▸ **WHAT THE TASK REQUIRES**
Print, in exact form, the lines below from the one containing "A -> option" through the one containing "apply nth_error_None in", and omit all others.

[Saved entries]
╭──

(** No peak is missed: a sample whose suppressed score passes the test
    [score > vmin] as [extract_picks] makes it (in the element type of the
    score tensor, to which [vmin] is converted) yields a pick at its time
    index, with its score and the label of its class, as long as its slice
    has no more than [K] such samples. *)
Theorem predict_picks_complete (tk : topk_fn) (scores : tensor4 Q) (kw : kwargs)
        (picks : list (list pick)) (i j k t : nat) :
  topk_contract tk ->
  predict_picks tk scores kw = Some picks ->
  i < dim0 scores -> j < peak_channels (dim1 scores) -> k < dim3 scores ->
  t < dim2 scores ->
  slice_above kw (suppressed scores) i (source_channel (dim1 scores) j) k
  <= default_K (dim2 scores) ->
  above_vmin kw
       (at4 (suppressed scores) i (source_channel (dim1 scores) j) t k) = true ->
  exists file_i p bti,
    nth_error picks i = Some file_i /\ In p file_i /\
    begin_time_index_of kw i = Some bti /\
    phase_index p = (Z.of_nat t + bti)%Z /\
    phase_score p
    = format_3f (at4 (suppressed scores) i (source_channel (dim1 scores) j) t k) /\
    nth_error (kw_phases kw) j = Some (phase_type p).
Proof.
  intros tk_ok H Hi Hj Hk Ht Hcount Habove.
  destruct (predict_picks_Some _ _ _ _ H) as (ts & ti & E & Hx).
  destruct (detect_peaks_rows tk tk_ok _ _ _ _ _ _ _ E)
    as (out & Hout & HK & A0 & B0 & A1 & B1 & A2 & B2 & A3 & B3 & Hrow).
  assert (Hsup : suppressed scores = out)
    by (unfold suppressed; change 21 with (2 * 10 + 1); now rewrite Hout).
  rewrite Hsup in *.
  specialize (Hrow i j k).
  set (c := source_channel (dim1 scores) j) in *.
  set (xs := series out i c k) in *.
  set (K' := effective_K (dim2 scores) 0) in *.
  assert (Dout : dim2 out = dim2 scores)
    by (destruct (nms_dims _ _ _ _ Hout) as (? & _ & ->); reflexivity).
  assert (Hlen : List.length xs = dim2 scores)
    by (unfold xs; rewrite series_length; exact Dout).
  assert (HL : K' <= List.length xs) by lia.
  assert (Hsel : row ti i j k = snd (tk xs K')) by now rewrite <- Hrow.
  assert (Hvals : row ts i j k = map (fun t => nth t xs 0%Q) (row ti i j k)).
  { rewrite Hsel, <- (topk_values tk tk_ok _ _ HL). now rewrite <- Hrow. }
  assert (Hin : In t (row ti i j k)).
  { rewrite Hsel.
    apply (topk_contains_above tk xs K' (above_vmin kw) t tk_ok HL (above_vmin_mono kw)).
    - unfold slice_above in Hcount. rewrite Hlen. rewrite Dout in Hcount.
      erewrite filter_ext_in; [exact Hcount|].
      intros u Hu. unfold range in Hu. apply in_seq in Hu.
      unfold xs. rewrite series_nth by lia. reflexivity.
    - lia.
    - unfold xs. rewrite series_nth by lia. exact Habove. }
  apply (In_nth _ _ 0) in Hin as (n & Hn & Hnt).
  rewrite row_length in Hn. rewrite row_nth in Hnt by exact Hn.
  assert (Hscore : at4 ts i j k n = at4 out i c t k).
  { rewrite <- (row_nth ts i j k n 0%Q) by lia.
    rewrite Hvals.
    rewrite (nth_indep _ 0%Q (nth 0 xs 0%Q)) by (rewrite length_map, row_length; lia).
    rewrite (map_nth (fun t => nth t xs 0%Q)).
    rewrite (row_nth ti i j k n 0) by lia. rewrite Hnt.
    unfold xs. rewrite series_nth by lia. reflexivity. }
  destruct (entry_has_pick ti ts kw picks i j k n Hx) as (file_i & p & m & Hf & Hp & Hpick);
    try lia.
  - rewrite A1. exact Hj.
  - rewrite Hscore. exact Habove.
  - destruct (po_index _ _ _ _ _ _ _ Hpick) as (bti & Hbti & Hidx).
    pose proof (po_score _ _ _ _ _ _ _ Hpick) as Hs.
    pose proof (po_type _ _ _ _ _ _ _ Hpick) as Hty.
    cbn [fst snd] in Hidx, Hs. rewrite Hnt in Hidx. rewrite Hscore in Hs.
    exists file_i, p, bti. auto 10.
Qed.

Lemma predict_picks_complete_witness :
  exists file_i p bti,
    nth_error [[impulse_pick]] 0 = Some file_i /\ In p file_i /\
    begin_time_index_of impulse_kwargs 0 = Some bti /\
    phase_index p = (Z.of_nat 150 + bti)%Z /\
    phase_score p = format_3f (at4 (suppressed impulse300) 0 1 150 0) /\
    nth_error (kw_phases impulse_kwargs) 0 = Some (phase_type p).
Proof.
  apply (predict_picks_complete topk_lowest impulse300 impulse_kwargs _ 0 0 0 150).
  - exact topk_lowest_ok.
  - vm_compute. reflexivity.
  - simpl. lia.
  - unfold peak_channels. simpl. lia.
  - simpl. lia.
  - simpl. lia.
  - vm_compute. lia.
  - vm_compute. reflexivity.
Defined.

(** ** A zero sample interval *)

Lemma mapM_None {A B : Type} (f : A -> option B) (l : list A) (a : A) :
  In a l -> f a = None -> mapM f l = None.
Proof.
  induction l as [|x l IH]; intros Hin Ha; [destruct Hin|].
  cbn [mapM]. destruct Hin as [->|Hin].
  - now rewrite Ha.
  - destruct (f x); [|reflexivity]. cbn [bind]. now rewrite (IH Hin Ha).
Qed.

(** With a waveform, a batch element whose sample interval is 0 makes
    [extract_picks] fail, whether or not it has picks: the length of the
    amplitude window is computed for every class channel, and the division
    by the sample interval raises. *)
Theorem extract_picks_zero_dt (topk_index : tensor4 nat) (topk_score : tensor4 Q)
        (kw : kwargs) (w : tensor4 Q) (i : nat) (dti : Q) :
  kw_waveform kw = Some w ->
  i < dim0 topk_score -> 0 < dim1 topk_score ->
  dt_of kw i = Some dti -> (dti == 0)%Q ->
  extract_picks topk_index topk_score kw = None.
Proof.
  intros Hw Hi Hc Hdt Hz. unfold extract_picks.
  match goal with
  | |- bind ?m _ = None => destruct m as [dts|] eqn:Edt; [cbn [bind]|reflexivity]
  end.
  assert (Hd : nth_error dts i = Some dti).
  { unfold dt_of in Hdt. destruct (kw_dt kw) as [x|l].
    - injection Edt as <-. rewrite nth_error_replicate.
      apply Nat.ltb_lt in Hi. now rewrite Hi.
    - destruct (mapM_range_nth _ _ _ Edt) as (Hl & Hn).
      destruct (nth_error dts i) as [r|] eqn:Er.
      + destruct (Hn i r Er) as (_ & Hr). congruence.
      + apply nth_error_None in Er. lia. }
  rewrite Hw. destruct (max_abs_dim1 w) as [a|]; [cbn [bind]|reflexivity].
  apply mapM_None with (a := i); [unfold range; apply in_seq; lia|].
  unfold file_picks.
  match goal with
  | |- bind ?m _ = None => destruct m; [cbn [bind]|reflexivity]
  end.
  match goal with
  | |- bind ?m _ = None => destruct m; [cbn [bind]|reflexivity]
  end.
  match goal with
  | |- bind ?m _ = None => destruct m as [begin_i|]; [cbn [bind]|reflexivity]
  end.
  rewrite (mapM_None _ _ 0); [reflexivity|unfold range; apply in_seq; lia|].
  unfold channel_picks.
  destruct (nth_error _ 0) as [wa|]; [cbn [bind]|reflexivity].
  rewrite Hd. cbn [bind]. unfold float_div.
  assert (Hz' : Qeq_bool (float64 dti) 0 = true)
    by (apply Qeq_bool_iff, round_to_zero, Hz).
  rewrite Hz'. reflexivity.
Qed.

Lemma extract_picks_zero_dt_witness :
  extract_picks close_pair_index close_pair_score
    (Kwargs None None None ["P"; "S"]%string (3 # 10) (DtFloat 0)
            None (Some step_waveform) [1 # 10; 1 # 20]%Q None None Float32)
  = None.
Proof.
  apply (extract_picks_zero_dt close_pair_index close_pair_score _ step_waveform 0 0).
  - reflexivity.
  - simpl. lia.
  - simpl. lia.
  - reflexivity.
  - reflexivity.
Defined.
(** X8. A created alert has been emitted as [alert:new] to the room of
    the camera's tenant (only when the camera is registered), then as
    [alert:new] to the room of the resolved location, then as
    [alert:count_update] to every client with nothing but the location
    id. The [alert:new] payload carries the request's fields as sent, the
    new id and creation time, and at most the first 100 characters of the
    snapshot followed by three dots. *)
Theorem postAlert_emits_tenant_location_count Date_parse now body w r w' i :
  postAlert Date_parse now body w = (r, w') ->
  res_status r = 201 ->
  io w = Some i ->
  exists camera_id,
    Js.nonempty (a_camera_id body) = Some camera_id /\
    let locUuid := snd (fst (resolved_tenant camera_id (db w))) in
    let p := alert_payload (next_id (db w)) camera_id locUuid "non_scan"
               (a_track_id body) (a_class_name body) (a_confidence body)
               (a_bbox body) (a_description body)
               ((fun s => String.substring 0 100 s ++ "...")
                  <$> Js.nonempty (a_snapshot_b64 body))
               now in
    io w' = Some {| io_throws := io_throws i;
                    io_sent :=
                      {| em_target := to_all; em_event := "alert:count_update";
                         em_payload := count_update_payload locUuid |}
                      :: {| em_target := to_room ("location:" ++ locUuid);
                            em_event := "alert:new"; em_payload := p |}
                      :: match Js.nonempty (snd (resolved_tenant camera_id (db w))) with
                         | Some t => [ {| em_target := to_room ("tenant:" ++ t);
                                          em_event := "alert:new";
                                          em_payload := p |} ]
                         | None => []
                         end
                      ++ io_sent i |}.
Proof.
  intros Hrun Hok Hio.
  destruct (postAlert_created_world _ _ _ _ _ _ Hrun Hok)
    as (camera_id & timestamp & d2 & H1 & _ & Hemit).
  exists camera_id. split; [done|]. cbv zeta.
  unfold emit_alert, bind, ret in Hemit.
  change (io (set_db d2 w)) with (io w) in Hemit. rewrite Hio in Hemit.
  cbn [fst snd] in Hemit.
  assert (forall t e p w1 o w2,
            emit t e p w1 = (o, w2) -> o = Some tt ->
            forall j, io w1 = Some j ->
            w2 = {| db := db w1;
                    io := Some {| io_throws := io_throws j;
                                  io_sent := {| em_target := t; em_event := e;
                                                em_payload := p |} :: io_sent j |} |})
    as Hstep.
  { intros t e p w1 o w2 He -> j Hj. unfold emit in He. rewrite Hj in He.
    destruct (io_throws j _); [done|by injection He as <-]. }
  destruct (Js.nonempty (snd (resolved_tenant camera_id (db w)))) as [t|].
  - destruct (emit (to_room _) _ _ (set_db d2 w)) as [[[]|] w1] eqn:E1; [|done].
    apply (Hstep _ _ _ _ _ _) with (j := i) in E1; [|done|done]. subst w1.
    destruct (emit (to_room _) _ _ _) as [[[]|] w2] eqn:E2; [|done].
    eapply Hstep in E2; [|done|reflexivity]. subst w2.
    eapply Hstep in Hemit; [|done|reflexivity]. by subst w'.
  - destruct (emit (to_room _) _ _ (set_db d2 w)) as [[[]|] w1] eqn:E1; [|done].
    apply (Hstep _ _ _ _ _ _) with (j := i) in E1; [|done|done]. subst w1.
    eapply Hstep in Hemit; [|done|reflexivity]. by subst w'.
Qed.
(** * The decoder: the alphabet table and the ties *)

(** ** The decoder over any table *)

Lemma ctc_step_with_globals (st : string * Z) (max_class : Z) :
  ctc_step_with CHARACTERS NUM_CHARACTERS st max_class = ctc_step st max_class.
Proof. destruct st. reflexivity. Qed.

(** With the two globals at their values, the decoder over any table is
    the decoder of the sketch. *)
Lemma ctcBeamSearchDecode_with_globals (predictions : list float) (seq_len num_classes : Z) :
  ctcBeamSearchDecode_with CHARACTERS NUM_CHARACTERS predictions seq_len num_classes
  = ctcBeamSearchDecode predictions seq_len num_classes.
Proof.
  unfold ctcBeamSearchDecode_with, ctcBeamSearchDecode. f_equal.
  generalize (EmptyString, -1) as st. generalize (range 0 seq_len) as steps.
  induction steps as [|i steps IH]; intros st; cbn [decode_loop_with decode_loop].
  - reflexivity.
  - destruct (argmax_row predictions num_classes i) as [m|]; [|reflexivity].
    cbn [obind]. rewrite ctc_step_with_globals.
    destruct (ctc_step st m) as [st'|]; [|reflexivity]. cbn [obind]. apply IH.
Qed.

Lemma decode_loop_with_labels (table : string) (num_characters : Z)
    (predictions : list float) (num_classes : Z) (steps : list Z) :
  forall ls st,
    labels_of predictions num_classes steps = Some ls ->
    decode_loop_with table num_characters predictions num_classes steps st
    = collapse_with table num_characters ls st.
Proof.
  induction steps as [|i steps IH]; intros ls st H; cbn [labels_of] in H.
  - injection H as <-. reflexivity.
  - cbn [decode_loop_with].
    destruct (argmax_row predictions num_classes i) as [l|]; [|discriminate].
    cbn [obind] in *.
    destruct (labels_of predictions num_classes steps) as [ls'|]; [|discriminate].
    injection H as <-. cbn [collapse_with obind].
    destruct (ctc_step_with table num_characters st l) as [st'|]; [|reflexivity].
    cbn [obind]. apply IH. reflexivity.
Qed.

╰──

▸ **ANSWER BELOW**
Lemma mapM_None {A B : Type} (f : A -> option B) (l : list A) (a : A) :
  In a l -> f a = None -> mapM f l = None.
Proof.
  induction l as [|x l IH]; intros Hin Ha; [destruct Hin|].
  cbn [mapM]. destruct Hin as [->|Hin].
  - now rewrite Ha.
  - destruct (f x); [|reflexivity]. cbn [bind]. now rewrite (IH Hin Ha).
Qed.

(** With a waveform, a batch element whose sample interval is 0 makes
    [extract_picks] fail, whether or not it has picks: the length of the
    amplitude window is computed for every class channel, and the division
    by the sample interval raises. *)
Theorem extract_picks_zero_dt (topk_index : tensor4 nat) (topk_score : tensor4 Q)
        (kw : kwargs) (w : tensor4 Q) (i : nat) (dti : Q) :
  kw_waveform kw = Some w ->
  i < dim0 topk_score -> 0 < dim1 topk_score ->
  dt_of kw i = Some dti -> (dti == 0)%Q ->
  extract_picks topk_index topk_score kw = None.
Proof.
  intros Hw Hi Hc Hdt Hz. unfold extract_picks.
  match goal with
  | |- bind ?m _ = None => destruct m as [dts|] eqn:Edt; [cbn [bind]|reflexivity]
  end.
  assert (Hd : nth_error dts i = Some dti).
  { unfold dt_of in Hdt. destruct (kw_dt kw) as [x|l].
    - injection Edt as <-. rewrite nth_error_replicate.
      apply Nat.ltb_lt in Hi. now rewrite Hi.
    - destruct (mapM_range_nth _ _ _ Edt) as (Hl & Hn).
      destruct (nth_error dts i) as [r|] eqn:Er.
      + destruct (Hn i r Er) as (_ & Hr). congruence.
      + apply nth_error_None in Er. lia. }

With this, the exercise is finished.